I learned about the same time, but I switched to PDO some time ago.  Are 
you familiar with using bound parameters?  If not, you should get 
familiar.  They make it a lot harder for potential attackers to inject 
hostile SQL into your code.

On the other hand, they also make it somewhat more difficult to debug 
your SQL.  When you're not using bound parameters, you might have some 
code like this:

$last_name = mysql_real_escape_string($last_name);

$SQL = "SELECT * FROM students WHERE lname = '".$last_name."'";

$result = mysql_query($SQL, $DB);

This is fairly straightforward.  You build the SQL query, and you send 
it to the database, then read back the result.  If something goes wrong, 
you have the exact SQL as it was executed against the database.  In the 
event that you're not getting sufficient information about what's going 
wrong from mysql_error(), you can always assemble the SQL manually and 
execute it yourself, without involving PHP at all.

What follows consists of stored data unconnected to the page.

Lemma ptr_memcmp_loop_ok l : forall position mem,
  0 <= position -> position <= match l with ch :: _ => off ch | [] => 0 end -> zlen mem <= zlen (content l) - position ->
  ptr_memcmp_loop l position mem = memcmp (ztake (zlen mem) (zdrop position (content l))) mem.
Proof.
  induction l as [|ch l IH]; intros position mem Hp Hle Hlen.
  - change (zlen (content [])) with 0 in Hlen. cbn in Hle. destruct mem; [done|]. rewrite zlen_cons in Hlen. pose proof (zlen_nonneg mem). lia.
  - rewrite content_cons, zlen_app in *. fold (off ch) in *. pose proof (zlen_nonneg mem). rewrite zdrop_app_le by (unfold off in *; lia).
    set (s := zdrop position (chain_data ch)). assert (zlen s = off ch - position) as Hs by (unfold s, off in *; rewrite zlen_zdrop by lia; done).
    destruct mem as [|x mem]; [done|]. cbn [ptr_memcmp_loop]. set (w := x :: mem) in *. fold s.
    destruct (Z.ltb_spec (off ch) (zlen w + position)).
    + rewrite <- Hs, (ztake_ge (zlen s) s) by lia. rewrite (ztake_app_ge (zlen w)) by lia.
      transitivity (memcmp (s ++ ztake (zlen w - zlen s) (content l)) (ztake (zlen s) w ++ zdrop (zlen s) w)); [|by rewrite zdrop_take].
      rewrite memcmp_app.
      2:{ pose proof (zlen_ztake (zlen s) w ltac:(lia)) as HL. unfold zlen in *. lia. }
      destruct (c_true _) eqn:Ec; [done|]. rewrite IH; [|lia | destruct l; [lia | unfold off; apply zlen_nonneg] | rewrite zlen_zdrop by lia; lia].
      by rewrite zlen_zdrop by lia.
    + rewrite (ztake_app_le (zlen w) s) by lia. rewrite (ztake_ge (zlen w) w) by lia. destruct (c_true _) eqn:Ec; [done|].
      unfold c_true in Ec. apply negb_false_iff, Z.eqb_eq in Ec. rewrite Ec. rewrite zdrop_ge by lia. by destruct l.
Qed.

(** The bytes [what] are at position [n]. *)
Definition occurs (what s : list byte) (n : Z) : Prop := 0 <= n /\ ztake (zlen what) (zdrop n s) = what.

Lemma zlen_ztake_eq {A} n (l l' : list A) : ztake n l = l' -> zlen l' = n -> zlen l' <= zlen l.
Proof. intros <- _. unfold zlen, ztake. rewrite length_take. lia. Qed.
Lemma occurs_range what s n : what <> [] -> occurs what s n -> n + zlen what <= zlen s.
Proof.
  intros Hw [Hn Ho]. pose proof (zlen_ztake_eq _ _ _ Ho eq_refl) as HL. unfold zlen, zdrop in *. rewrite length_drop in HL.
  assert (length what <> 0)%nat by (by destruct what). lia.
Qed.

Lemma ptr_memcmp_ok buf p what : total_len buf = zlen (bytes_of buf) -> zlen (bytes_of buf) <= EV_SSIZE_MAX -> zlen what <= EV_SSIZE_MAX ->
  what <> [] -> ptr_ok buf p -> evbuffer_ptr_memcmp buf p what = 0 <-> occurs what (bytes_of buf) (ptr_pos p).
Proof.
  intros Ht Hmax Hw Hne Hp. pose proof (ptr_ok_range _ _ Hp) as Hr. unfold evbuffer_ptr_memcmp, EV_SSIZE_MAX, EV_SIZE_MAX in *.
  replace (ptr_pos p <? 0) with false by lia. replace (2 ^ 64 - 1 - zlen what <? ptr_pos p) with false by lia. cbn [orb].
  destruct (Z.ltb_spec (total_len buf) (ptr_pos p + zlen what)) as [Hlt|Hge].
  { split; [done|]. intros Ho%occurs_range; [lia | done]. }
  rewrite ptr_memcmp_loop_ok.
  - rewrite <- (ptr_ok_rest _ _ Hp). rewrite memcmp_zero; [unfold occurs; split; [by split; [lia|] | by intros []]|].
    pose proof (zlen_ztake (zlen what) (zdrop (ptr_pos p) (bytes_of buf))) as HL. rewrite zlen_zdrop in HL by lia. specialize (HL ltac:(pose proof (zlen_nonneg what); lia)). unfold zlen in *. lia.
  - unfold ptr_ok in Hp. destruct (ptr_chain p); [destruct Hp as (? & _ & ? & _) | destruct Hp]; lia.
  - unfold ptr_ok in Hp. destruct (ptr_chain p) as [c|]; [|cbn; lia]. destruct Hp as (ch & Hc & Hi & _). cbn. rewrite (drop_S _ _ _ Hc). lia.
  - pose proof (f_equal zlen (ptr_ok_rest _ _ Hp)) as HL. rewrite zlen_zdrop in HL by lia. rewrite zlen_zdrop in HL; [lia|].
    unfold ptr_ok in Hp. destruct (ptr_chain p) as [c|]; [|destruct Hp as [_ ->]; split; [lia | apply zlen_nonneg]]. destruct Hp as (ch & Hc & Hi & _). cbn. rewrite (drop_S _ _ _ Hc), content_cons, zlen_app.
    fold (off ch). pose proof (zlen_nonneg (content (drop (S c) (chains buf)))). lia.
Qed.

That's more difficult with bound parameters.  Those might look something 
like:

$SQL = "SELECT * FROM students WHERE lname = :name";

$query = $DB->prepare($SQL);

$query->execute(array(
     ":name" => $last_name,
));

$result = $query->fetchAll();

In this code, which is not much longer than the original, PHP is 
actually building and executing three separate SQL commands:

PREPARE studentSQL FROM 'SELECT * FROM users WHERE lname = ?';
SET @a = "O\'Grady";
EXECUTE studentSQL USING @a;

First it prepares the SQL, without any of the actual data that you feed 
in as a limiter.  Then, the data is bound to a variable name within 
MySQL.  Finally, the prepared statement is executed, with the variables 
plugged in.  Oh, and there's a cleanup phase afterwards which unsets the 
statement and the variables, I believe.

Because the data is bound to a variable name separate from the SQL 
statement, it is effectively impossible to mix hostile content into the 
query.  MySQL knows that everything in that variable is data, not SQL, 
and should be treated as data pure and simple.  So it's great for 
eliminating SQL injections.

But it does make it a little harder to debug, because it's a bit harder 
to see exactly what is getting sent to MySQL.  I've sometimes set up 
query logging on my dev box just to track down EXACTLY what is getting 
sent to the server, or else gone to the trouble of manually setting up 
and executing prepared statements to test them.

Hope this is helpful.


Will Martin

Web Services Librarian
Chester Fritz Library
University of North Dakota